Furthermore, since the hardening is performed in a planar manner, the hardening can be performed not only in the direction perpendicular to the scanning focal line but also when the workpiece is moved in any direction, thereby expanding its applicability. In addition, since each polygonal reflecting mirror group is arranged symmetrically with respect to the axis of the rotating body, no runout occurs in the rotating body, and good high-speed rotation performance can be obtained.

〔Effect of the invention〕

Since the present invention is configured as described above, the hardening depth can be increased without surface melting, uniformity of hardening can be obtained, and the performance of the laser hardening apparatus can be greatly improved.

[Brief explanation of drawings]

FIG. 1 is an explanatory diagram of one embodiment of the present invention, FIG. 2 is a plan view of a rotating body, FIG. 3 is a locus diagram of each scanning focal line, and FIG. 4 is an explanatory diagram of a conventional example. In the figure, 1 is a rotating body, 2 is a high-speed rotating motor, 3 is a lens, 4 is a scanning focal line, and W is a workpiece.
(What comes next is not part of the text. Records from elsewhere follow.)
(** An update that gives [Q] to every row of [K] without it. *)
Lemma update_establishes (K Q : R → Prop) t r :
  (∀ r0, P r0 → Q (f r0)) → (∀ r0, K r0 → ¬ P r0 → Q r0) →
  r ∈ sql_update P f t → K r → Q r.
Proof.
  intros Hf HK. rewrite elem_of_update. unfold sql_set. intros (r0 & Hr0 & ->).
  case_decide; auto.
Qed.

Lemma sql_select_update (Q : R → Prop) `{!∀ r, Decision (Q r)} t :
  (∀ r, Q (sql_set P f r) ↔ Q r) →
  sql_select Q (sql_update P f t) = sql_set P f <$> sql_select Q t.
Proof.
  intros HQ. induction t as [|r t IH]; [done|].
  unfold sql_select, sql_update in *. rewrite fmap_cons, !filter_cons.
  pose proof (HQ r). repeat case_decide; try tauto.
  rewrite fmap_cons. by f_equal.
Qed.

(** The first row a later query sees, when the assignment does not
    change which rows the query matches. *)
Lemma sql_first_update (Q : R → Prop) `{!∀ r, Decision (Q r)} t :
  (∀ r, Q (sql_set P f r) ↔ Q r) →
  sql_first Q (sql_update P f t) = sql_set P f <$> sql_first Q t.
Proof.
  intros HQ. unfold sql_first. rewrite sql_select_update by done.
  by destruct (sql_select Q t).
Qed.

Lemma sql_returning_head t :
  head (sql_returning P f t) = f <$> sql_first P t.
Proof. unfold sql_returning, sql_first. by destruct (sql_select P t). Qed.

Lemma sql_returning_nil t :
  sql_returning P f t = [] ↔ ∀ r, r ∈ t → ¬ P r.
Proof.
  rewrite <- (sql_first_None P). unfold sql_returning, sql_first.
  destruct (sql_select P t); by split.
Qed.
End update.
End tables.

#[export] Hint Rewrite @elem_of_select @elem_of_update : sql.

(** A predicate on rows holds of the whole table after an update when the
    assignment establishes or keeps it. *)
Lemma Forall_sql_update {R} (Q P : R → Prop) `{!∀ r, Decision (P r)} f (t : list R) :
  (∀ r, r ∈ t → Q r → P r → Q (f r)) → Forall Q t → Forall Q (sql_update P f t).
Proof.
  rewrite !Forall_forall. intros Hf HQ r.
  rewrite elem_of_update. intros (r0 & Hr0 & ->).
  unfold sql_set. case_decide; auto.
Qed.

(** Number of rows matching a predicate. *)
Definition sql_count {R} (P : R → Prop) `{!∀ r, Decision (P r)} (t : list R) : nat :=
  length (sql_select P t).

Section counts.
Context {R : Type} (Q : R → Prop) `{!∀ r, Decision (Q r)}.

Lemma sql_count_app (t t' : list R) :
  sql_count Q (t ++ t') = sql_count Q t + sql_count Q t'.
Proof. unfold sql_count, sql_select. by rewrite filter_app, length_app. Qed.

Lemma sql_count_cons (r : R) (t : list R) :
  sql_count Q (r :: t) = (if decide (Q r) then 1 else 0) + sql_count Q t.
Proof.
  unfold sql_count, sql_select. rewrite filter_cons. by case_decide.
Qed.

(** An update never takes a row out of [Q] : the count cannot drop. *)
Lemma sql_count_update_le (P : R → Prop) `{!∀ r, Decision (P r)} f (t : list R) :
  (∀ r, Q r → P r → Q (f r)) → sql_count Q t ≤ sql_count Q (sql_update P f t).
Proof.
  intros Hf. induction t as [|r t IH]; [done|].
  unfold sql_update in *. rewrite fmap_cons, !sql_count_cons.
  unfold sql_set at 1. specialize (Hf r).
  repeat case_decide; try lia; tauto.
Qed.

(** An update that moves some row into [Q] strictly raises the count. *)
Lemma sql_count_update_lt (P : R → Prop) `{!∀ r, Decision (P r)} f (t : list R) r :
  (∀ r', Q r' → P r' → Q (f r')) →
  r ∈ t → P r → ¬ Q r → Q (f r) →
  sql_count Q t < sql_count Q (sql_update P f t).
Proof.
  intros Hf Hr HP HnQ HQ. induction t as [|r' t IH]; [set_solver|].
  pose proof (sql_count_update_le P f t Hf) as Hle.
  unfold sql_update in *. rewrite fmap_cons, !sql_count_cons.
  unfold sql_set at 1. pose proof (Hf r') as Hf'.
  apply elem_of_cons in Hr as [->|Hr].
  - repeat case_decide; try lia; tauto.
  - specialize (IH Hr). repeat case_decide; try lia; tauto.
Qed.

(** A unique column bounds the count of rows carrying one value. *)
Lemma sql_count_unique {K} (key : R → K) (k : K) (t : list R) :
  NoDup (key <$> t) → (∀ r, Q r → key r = k) → sql_count Q t ≤ 1.
Proof.
  intros Hnd Hk. induction t as [|r t IH]; [unfold sql_count; simpl; lia|].
  rewrite fmap_cons in Hnd. apply NoDup_cons in Hnd as [Hnotin Hnd].
  rewrite sql_count_cons. case_decide as HQ; [|by apply IH].
  enough (sql_count Q t = 0) by lia.
  unfold sql_count, sql_select.
  destruct (filter Q t) as [|r' l] eqn:E; [done|].
  assert (r' ∈ filter Q t) as Hin by (rewrite E; set_solver).
  apply list_elem_of_filter in Hin as [HQ' Hr'].
  destruct Hnotin. rewrite (Hk r HQ), <- (Hk r' HQ').
  by apply list_elem_of_fmap_2.
Qed.
End counts.

(** * Tables that only grow

    [grows le t t']: every row of [t] is still in [t'], in a form related to
    the former one by [le], and new rows come after the old ones. *)

Definition grows {R} (le : R → R → Prop) (t t' : list R) : Prop :=
  ∃ old new, t' = old ++ new ∧ Forall2 le t old.

Section grows.
Context {R : Type} (le : R → R → Prop) `{!PreOrder le}.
Note that the same reference numerals in each figure indicate the same or corresponding parts.

Claims (1)

[Scope of Claims] 1. A device in which a laser beam is applied to a rotating body constituting a polygonal columnar or polygonal pyramidal polygonal reflecting mirror, and a metal surface is hardened with the reflected beam, in which the polygonal reflection is caused from the center of the rotating body. A laser hardening device characterized by having different mounting distances to each mirror surface. 2. Laser hardening according to claim 1, characterized in that an even number of sets of the polygonal reflecting mirrors are provided at equal intervals, and are arranged symmetrically with respect to the axis of the rotating body. Device.